BRUNSWICK
When the new school year starts in 20 days, so will a program to help area students stave off weekend hunger pangs, helping them arrive in class Monday mornings ready and able to learn.
Mid Coast Hunger Prevention Program announced its BackPack Program during a press conference Monday at Coffin Elementary School. According to Karen Parker, MCHPP’s executive director, the goal is to fill each eligible student’s backpack with a variety of foodstuffs, recipes and other helpful information each Friday afternoon so that they and their families don’t go hungry before returning to school the following week.
In partnership with Maine Women’s Giving Tree — which donated $5,000 to help start the program — and Good Shepherd Food Bank, MCHPP has undertaken what is the largest such child hunger-prevention effort in the state.
The initial phase of the BackPack program will benefit more than 200 children in eight area schools. Total cost of the program is about $50,000 per year; the cost of feeding each child per school, per year, in the program is estimated to be about $250.

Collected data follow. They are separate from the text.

(** Setting what is already there changes nothing. *)
Lemma merge_known (l : list val) m u : l ≡ₚ map snd m -> map_wf m -> Forall (fun p => p.1 = recordKey p.2 0 /\ timed p.2) m ->
  (forall k, last_field (keyed u) k = None \/ last_field (keyed u) k = map_get m k) ->
  merged_map (keyed l) (keyed u) = keyed l.
Proof.
  intros Hl Hwf Hm Hu.
  assert (Hp : keyed l ≡ₚ m).
  { unfold keyed. change (map ?f l) with (f <$> l). rewrite Hl. change (map ?f ?x) with (f <$> x). rewrite <- list_fmap_compose. clear -Hm. induction Hm as [|[k r] m [E _] _ IH]; [done|].
    csimpl. cbn in E. by rewrite IH, E. }
  assert (Hwk : map_wf (keyed l)) by (unfold map_wf, map_keys; by rewrite Hp).
  assert (Hget : forall k, map_get (keyed l) k = map_get m k).
  { intros k. destruct (map_get m k) as [r|] eqn:E.
    - apply map_get_elem; [done|]. rewrite Hp. by apply map_get_in.
    - apply map_get_keys. apply map_get_keys in E. unfold map_keys. by rewrite Hp. }
  unfold merged_map. assert (set_all [] (keyed l) = keyed l) as -> by (by apply (set_all_append (keyed l) [])).
  apply map_ext; [done| |].
  - apply set_all_known. intros [k r] Hin. destruct (Hu k) as [E|E].
    + apply last_field_none in E. destruct E. unfold map_keys. apply list_elem_of_fmap. by exists (k, r).
    + cbn. destruct (last_field (keyed u) k) as [r'|] eqn:F.
      * symmetry in E. rewrite <- Hget in E. apply map_get_in in E. unfold map_keys. apply list_elem_of_fmap. by exists (k, r').
      * apply last_field_none in F. destruct F. unfold map_keys. apply list_elem_of_fmap. by exists (k, r).
  - intros k. rewrite map_get_set_all, Hget. by destruct (Hu k) as [-> | ->]; [|destruct (map_get m k)].
Qed.
Definition raw_symbol (row : val) : val :=
  js_or (prop row "symbol") (js_or (prop row "instrument") (js_or (prop row "instrument_id") (prop row "ticker"))).
Definition row_family (row family : val) : string := inferFamily (raw_symbol row) (js_or (prop row "family") family).
Definition row_symbol (row family : val) : string := normalizeSymbol (raw_symbol row) (Some (row_family row family)).
Definition row_time (row : val) : option Z :=
  let timestamp := js_or (prop row "timestamp") (js_or (prop row "time") (js_or (prop row "datetime") (prop row "date"))) in
  date_parse (to_string (js_or timestamp (VStr EmptyString))).

Definition first_some (a b : option num) : option num := match a with Some _ => a | None => b end.

Definition row_mid (row : val) : option num :=
  match finiteNumber (prop row "bid"), finiteNumber (prop row "ask") with
  | Some bid, Some ask => Some (ndiv (nadd bid ask) (of_Z 2))
  | _, _ => None
  end.
Definition row_last (row : val) : option num :=
  match first_some (finiteNumber (prop row "last")) (first_some (finiteNumber (prop row "price")) (finiteNumber (prop row "close"))) with
  | Some rawLast => if nlt (of_Z 0) rawLast then Some rawLast else None
  | None => None
  end.
Definition row_close (row : val) : option num := first_some (row_last row) (row_mid row).

Definition num_or_null (n : option num) : val := match n with Some x => VNum x | None => VNull end.
(** The batches are the rows in order, none empty and none too long. *)
Lemma chunks_from_rows fuel : forall rows k i, small (Z.of_nat (length rows)) -> 1 <= k < 2 ^ 52 -> 0 <= i < 2 ^ 53 ->
  Z.of_nat (length rows) - i <= Z.of_nat fuel ->
  concat (chunks_from fuel rows (of_Z k) (of_Z i)) = drop (Z.to_nat i) rows /\
  Forall (fun batch => 1 <= Z.of_nat (length batch) <= k) (chunks_from fuel rows (of_Z k) (of_Z i)).
Proof.
  induction fuel as [|fuel IH]; intros rows k i Hn Hk Hi Hf; cbn [chunks_from].
  { rewrite drop_ge by lia. done. }
  rewrite index_in by done. destruct (Z.ltb_spec i (Z.of_nat (length rows))) as [Hlt|Hge]; [|rewrite drop_ge by lia; done].
  unfold small in Hn. rewrite of_Z_add by (unfold exact_int; lia). destruct (IH rows k (i + k)) as [Hc Hl]; [done|done|lia|lia|].
  cbn [concat]. rewrite Hc. unfold slice. rewrite !slice_end_of_Z by (done || lia). cbv zeta.
  assert (Hslice : forall (m : nat), (m = Nat.min (Z.to_nat k) (length rows - Z.to_nat i))%nat -> Z.to_nat (Z.of_nat (length rows) `min` (i + k)) = (Z.to_nat i + m)%nat) by (intros m ->; lia).
  set (m := Nat.min (Z.to_nat k) (length rows - Z.to_nat i)). rewrite (Hslice m eq_refl).
  replace (Z.to_nat (Z.of_nat (length rows) `min` i)) with (Z.to_nat i) by lia. replace (Z.to_nat i + m - Z.to_nat i)%nat with m by lia. split.
  - destruct (Nat.le_gt_cases (Z.to_nat k) (length rows - Z.to_nat i)) as [Hle|Hgt].
    + replace (Z.to_nat (i + k)) with (Z.to_nat i + m)%nat by lia. rewrite <- drop_drop. apply take_drop.
    + rewrite (drop_ge rows (Z.to_nat (i + k))) by lia. rewrite app_nil_r, take_ge; [done|]. rewrite length_drop. lia.
  - constructor; [|done]. rewrite length_take, length_drop. lia.
Qed.

Section Writing.
Variable Db : Type.
Variable upsert : Db -> list Row -> Db + string.

(** The batches are stored one after the other. *)
Inductive stored : Db -> list (list Row) -> Db -> Prop :=
| stored_none db : stored db [] db
| stored_more db batch rest db' db'' : upsert db batch = inl db' -> stored db' rest db'' -> stored db (batch :: rest) db''.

“These children come to school already hungry and knowing that they’ll get something to eat there, but the school’s reach stops there,” said Meredith Sciacca, a first-grade teacher at Coffin Elementary School. “This kind of program is going to help us go beyond what we can do here at the schools.”
Sciacca is one of the teachers who will surreptitiously wedge food into students’ knapsacks every Friday afternoon throughout the school year.
She plans to make her move during times when the children are out of the classroom or at lunch. It’s part of an effort not to publicize which children are receiving the food.
“We’ll talk to them beforehand and tell them what to expect in their backpacks so it’s not a surprise,” Sciacca said. “Because, you know, first- and second graders are not the greatest at subtlety, or keeping secrets.”
Locally, the program will start with 21 children — or one student in each classroom, said Steve Ciembroneiwicz, Coffin Elementary’s principal.
“We’re going to start small and then build on that,” he said.
Ciembroneiwicz said he, too, was shocked to learn the extent of child hunger in a town perceived to be as affluent as Brunswick.
“You stop and think about one in each classroom, that’s 15 or 20 percent of the student body here. We have about 38 or 39 percent (who qualify for) free or reduced lunch, so I think the town is realizing that there are a lot of needs.”
U.S. Sen. Angus King spoke at the morning press conference, to praise the groups’ efforts to feed the children.
“In this society, there’s no excuse for people being hungry,” King said. “I think this is a brilliant solution. We have the wherewithal, we have the food. It’s often a question of how do we make the food available?
“It’s a lot of logistics, to gather the food and get it to people across the state is a major logistical exercise,” King added. “What we’re talking about here is the last mile, this is getting food the last mile to homes at a time and for people who most need it.”
The Brunswick resident and former governor also lambasted his congressional counterparts for balancing the federal budget on the backs of the hungry.
“In Washington, D.C., we’re going through this strange phenomenon where people are cutting food aid, and trying to reduce the (Supplemental Nutrition Assistance Program) program — not by a little bit, but significantly,” King said.
Cuts currently proposed at the congressional level would require doubling the nation’s food bank capacity, he added.
“It may be saving the federal government some money, but it’s simply shifting that cost to other people, and to our communities,” King said. “That’s not the way to balance the federal budget.”